TASK GOAL:
Start at the line below containing "hook's documentation declares" and stop at the line containing "[console.error], [preventDefault], the". Repeat every line of that stretch exactly, and nothing outside it.

====== AVAILABLE RECORDS

(** * useFormValidation: a shallow embedding of the form-validation hook

    The development embeds the React hook [useFormValidation]
    (src/hooks/useFormValidation.js, and the shorter variant of the same
    hook) and proves the properties its specification states about it.

    Modelling choices, all read off the source:
    - JavaScript objects used as dictionaries ([values], [errors],
      [touched], [validationRules]) are finite maps with string keys;
      reading an absent key gives [undefined].
    - A rule is a function from a JavaScript value to a string, as the
      hook's documentation declares ("recibe el valor y retorna un string
      de error o cadena vacia").
    - The five [useState] cells form one record; a handler is a
      computation that reads the cells, calls the setters in source order,
      may raise a JavaScript exception, and leaves a log of the setter
      calls and of the calls that leave the hook (the submit callback,
      [console.error], [preventDefault], the deferred focus).
    - A handler runs on the state of the render that created it, and the
      next handler runs on the state the previous one left. No handler
      reads a cell after writing it, so the values a closure captured and
      the values of the record agree. What other handlers do while a
      submit callback is pending is not part of the model.
    - Field names are ordinary keys: a name that an object inherits from
      [Object.prototype] is not a field name here. *)

From stdpp Require Import gmap strings list fin_maps pretty.
From Stdlib Require Import Ascii.

Open Scope string_scope.
Open Scope list_scope.

(** ** JavaScript values *)

(** The values a form field, a change payload or a thrown exception can be.
    Numbers are the integer-valued ones; [JFileList] is the [files]
    collection of a file input, given by its file names. *)
#[local] Unset Elimination Schemes.
Inductive JsVal : Type :=
| JUndefined
| JNull
| JBool (b : bool)
| JNum (n : Z)
| JStr (s : string)
| JFileList (names : list string)
| JObject (props : list (string * JsVal)).
#[local] Set Elimination Schemes.

(** ToBoolean: what [if (v)], [!v] and [v && ...] look at. *)
Definition truthy (v : JsVal) : bool :=
  match v with
  | JUndefined | JNull => false
  | JBool b => b
  | JNum n => negb (Z.eqb n 0)
  | JStr s => match s with EmptyString => false | String _ _ => true end
  | JFileList _ | JObject _ => true
  end.

(** [typeof v]. *)
Definition typeof (v : JsVal) : string :=
  match v with
  | JUndefined => "undefined"
  | JNull | JFileList _ | JObject _ => "object"
  | JBool _ => "boolean"
  | JNum _ => "number"
  | JStr _ => "string"
  end.

(** Truthiness of a string, as in [if (error)]. *)
Definition nonEmpty (s : string) : bool :=
  match s with EmptyString => false | String _ _ => true end.

(** Own property of an object literal: the last binding of a key wins. *)
Fixpoint lookupProp (k : string) (props : list (string * JsVal)) : option JsVal :=
  match props with
  | [] => None
  | (k', v) :: rest =>
      match lookupProp k rest with
      | Some w => Some w
      | None => if String.eqb k k' then Some v else None
      end
  end.

(** ["k" in v], for [v] already known to be a non-null object. *)
Definition hasProp (k : string) (v : JsVal) : bool :=
  match v with
  | JObject props => bool_decide (is_Some (lookupProp k props))
  | _ => false
  end.

(** Result of an expression that can throw. *)
Inductive Res (A : Type) : Type :=
| Ok (a : A)
| Throw (e : JsVal).
Arguments Ok {A} a.
Arguments Throw {A} e.

Definition TypeError : JsVal := JObject [("name", JStr "TypeError")].

(** [v.k] for the keys the hook reads ([target], [type], [checked],
    [files], [value]): a TypeError on [undefined] and [null], the own
    property on an object, [undefined] on everything else (no primitive
    wrapper and no FileList has one of these keys). *)
Definition getProp (v : JsVal) (k : string) : Res JsVal :=
  match v with
  | JUndefined | JNull => Throw TypeError
  | JObject props => Ok (default JUndefined (lookupProp k props))
  | _ => Ok JUndefined
  end.

(** [v === "s"]. *)
Definition strictEqStr (v : JsVal) (s : string) : bool :=
  match v with
  | JStr t => String.eqb t s
  | _ => false
  end.

(** ** Rules *)

Definition Rule : Type := JsVal → string.

(** The loop of [validateField]:
    [for (const rule of rules) { const error = rule(value); if (error) return error; } return ""].
    The second component counts the calls [rule(value)] the loop makes. *)
Fixpoint runRules (rules : list Rule) (value : JsVal) : string * nat :=
  match rules with
  | [] => ("", 0)
  | rule :: rest =>
      let error := rule value in
      if nonEmpty error then (error, 1)
      else let '(r, n) := runRules rest value in (r, S n)
  end.

(** [(value) => !value ? message : ""], the required-check of the hook's
    documentation. *)
Definition requiredRule (message : string) : Rule :=
  fun value => if negb (truthy value) then message else "".

(** ** Form state *)

Record FormState : Type := mkFormState {
  values : gmap string JsVal;
  errors : gmap string string;
  touched : gmap string bool;
  isSubmitting : bool;
  isDirty : bool
}.

(** [obj[name]] on a values object. *)
Definition readValue (vs : gmap string JsVal) (name : string) : JsVal :=
  default JUndefined (vs !! name).

(** Truthiness of [errors[name]]. *)
Definition hasError (es : gmap string string) (name : string) : bool :=
  match es !! name with
  | Some s => nonEmpty s
  | None => false
  end.

(** Truthiness of [touched[name]]. *)
Definition isTouched (ts : gmap string bool) (name : string) : bool :=
  default false (ts !! name).

(** [Object.keys(obj)]. The maps below are built key by key from distinct
    keys, so the enumeration order does not show in any result. *)
Definition objectKeys {A} (m : gmap string A) : list string :=
  (map_to_list m).*1.

(** ** Handlers as computations *)

(** What a handler does besides changing the state cells. The setter
    entries carry the value the cell receives. *)
Inductive Effect : Type :=
| PreventDefault
| SetValues (vs : gmap string JsVal)
| SetErrors (es : gmap string string)
| SetTouched (ts : gmap string bool)
| SetIsSubmitting (b : bool)
| SetIsDirty (b : bool)
| CallOnSubmit (vs : gmap string JsVal)
| ConsoleError (e : JsVal)
| ScheduleFocusFirstError.

(** A handler body: from the state it starts in, a result (or a thrown
    value), the state its setter calls leave, and the log. *)
Definition M (A : Type) : Type := FormState → Res A * FormState * list Effect.

Definition ret {A} (a : A) : M A := fun st => (Ok a, st, []).

Definition bind {A B} (m : M A) (k : A → M B) : M B :=
  fun st =>
    match m st with
    | (Ok a, st1, l1) => let '(r, st2, l2) := k a st1 in (r, st2, l1 ++ l2)
    | (Throw e, st1, l1) => (Throw e, st1, l1)
    end.

Declare Scope hook_scope.
Delimit Scope hook_scope with hook.
Notation "x ← y ; z" := (bind y (fun x => z))
  (at level 20, y at level 100, z at level 200, only parsing) : hook_scope.
Notation "x ;; z" := (bind x (fun _ => z))
  (at level 100, z at level 200, only parsing, right associativity) : hook_scope.

(** A pure expression that can throw. *)
Definition liftRes {A} (r : Res A) : M A := fun st => (r, st, []).

(** [try { m } catch (error) { h error }]. *)
Definition tryCatch (m : M unit) (h : JsVal → M unit) : M unit :=
  fun st =>
    match m st with
    | (Ok a, st1, l1) => (Ok a, st1, l1)
    | (Throw e, st1, l1) => let '(r, st2, l2) := h e st1 in (r, st2, l1 ++ l2)
    end.

Definition emit (e : Effect) : M unit := fun st => (Ok tt, st, [e]).

Definition getValues : M (gmap string JsVal) := fun st => (Ok (values st), st, []).

(** The setters; the functional form [setX(prev => f prev)] is [updX f]. *)
Definition updValues (f : gmap string JsVal → gmap string JsVal) : M unit :=
  fun st =>
    let vs := f (values st) in
    (Ok tt, mkFormState vs (errors st) (touched st) (isSubmitting st) (isDirty st),
     [SetValues vs]).

Definition updErrors (f : gmap string string → gmap string string) : M unit :=
  fun st =>
    let es := f (errors st) in
    (Ok tt, mkFormState (values st) es (touched st) (isSubmitting st) (isDirty st),
     [SetErrors es]).

Definition updTouched (f : gmap string bool → gmap string bool) : M unit :=
  fun st =>
    let ts := f (touched st) in
    (Ok tt, mkFormState (values st) (errors st) ts (isSubmitting st) (isDirty st),
     [SetTouched ts]).

Definition setValues (vs : gmap string JsVal) : M unit := updValues (fun _ => vs).
Definition setErrors (es : gmap string string) : M unit := updErrors (fun _ => es).
Definition setTouched (ts : gmap string bool) : M unit := updTouched (fun _ => ts).

Definition setIsSubmitting (b : bool) : M unit :=
  fun st =>
    (Ok tt, mkFormState (values st) (errors st) (touched st) b (isDirty st),
     [SetIsSubmitting b]).

Definition setIsDirty (b : bool) : M unit :=
  fun st =>
    (Ok tt, mkFormState (values st) (errors st) (touched st) (isSubmitting st) b,
     [SetIsDirty b]).

(** The state a handler leaves, its result and its log. *)
Definition stateOf {A} (x : Res A * FormState * list Effect) : FormState := x.1.2.
Definition resultOf {A} (x : Res A * FormState * list Effect) : Res A := x.1.1.
Definition logOf {A} (x : Res A * FormState * list Effect) : list Effect := x.2.

(** The settled result of [await onSubmit(values)]: [Ok] when the callback
    returns or its promise fulfils, [Throw reason] when it throws or its
    promise rejects. The callback is an external collaborator. *)
Definition SubmitCallback : Type := gmap string JsVal → Res unit.

(** The event a submit handler may receive. *)
Inductive DomEvent : Type := SubmitEvent.

(** Sequencing of two expressions that can throw. *)
Definition rbind {A B} (r : Res A) (k : A → Res B) : Res B :=
  match r with
  | Ok a => k a
  | Throw e => Throw e
  end.

(** The test that opens [handleChange]:
    [eventOrValue && typeof eventOrValue === "object" && "target" in eventOrValue]. *)
Definition isEvent (eventOrValue : JsVal) : bool :=
  truthy eventOrValue
  && String.eqb (typeof eventOrValue) "object"
  && hasProp "target" eventOrValue.

(** The value [handleChange] takes from its argument:
    [target.type === "checkbox" ? target.checked
     : target.type === "file" ? target.files : target.value]
    for an event, the argument itself otherwise. *)
Definition payloadValue (eventOrValue : JsVal) : Res JsVal :=
  if isEvent eventOrValue then
    rbind (getProp eventOrValue "target") (fun target =>
    rbind (getProp target "type") (fun ty =>
      if strictEqStr ty "checkbox" then getProp target "checked"
      else if strictEqStr ty "file" then getProp target "files"
      else getProp target "value"))
  else Ok eventOrValue.

(** ** The hook (src/hooks/useFormValidation.js) *)

Section Hook.

Local Open Scope hook_scope.

Variable initialValues : gmap string JsVal.
Variable validationRules : gmap string (list Rule).

Definition validateField (name : string) (value : JsVal) : string :=
  match validationRules !! name with
  | None => ""
  | Some rules => (runRules rules value).1
  end.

============

TASK SOLUTION:
      hook's documentation declares ("recibe el valor y retorna un string
      de error o cadena vacia").
    - The five [useState] cells form one record; a handler is a
      computation that reads the cells, calls the setters in source order,
      may raise a JavaScript exception, and leaves a log of the setter
      calls and of the calls that leave the hook (the submit callback,
      [console.error], [preventDefault], the deferred focus).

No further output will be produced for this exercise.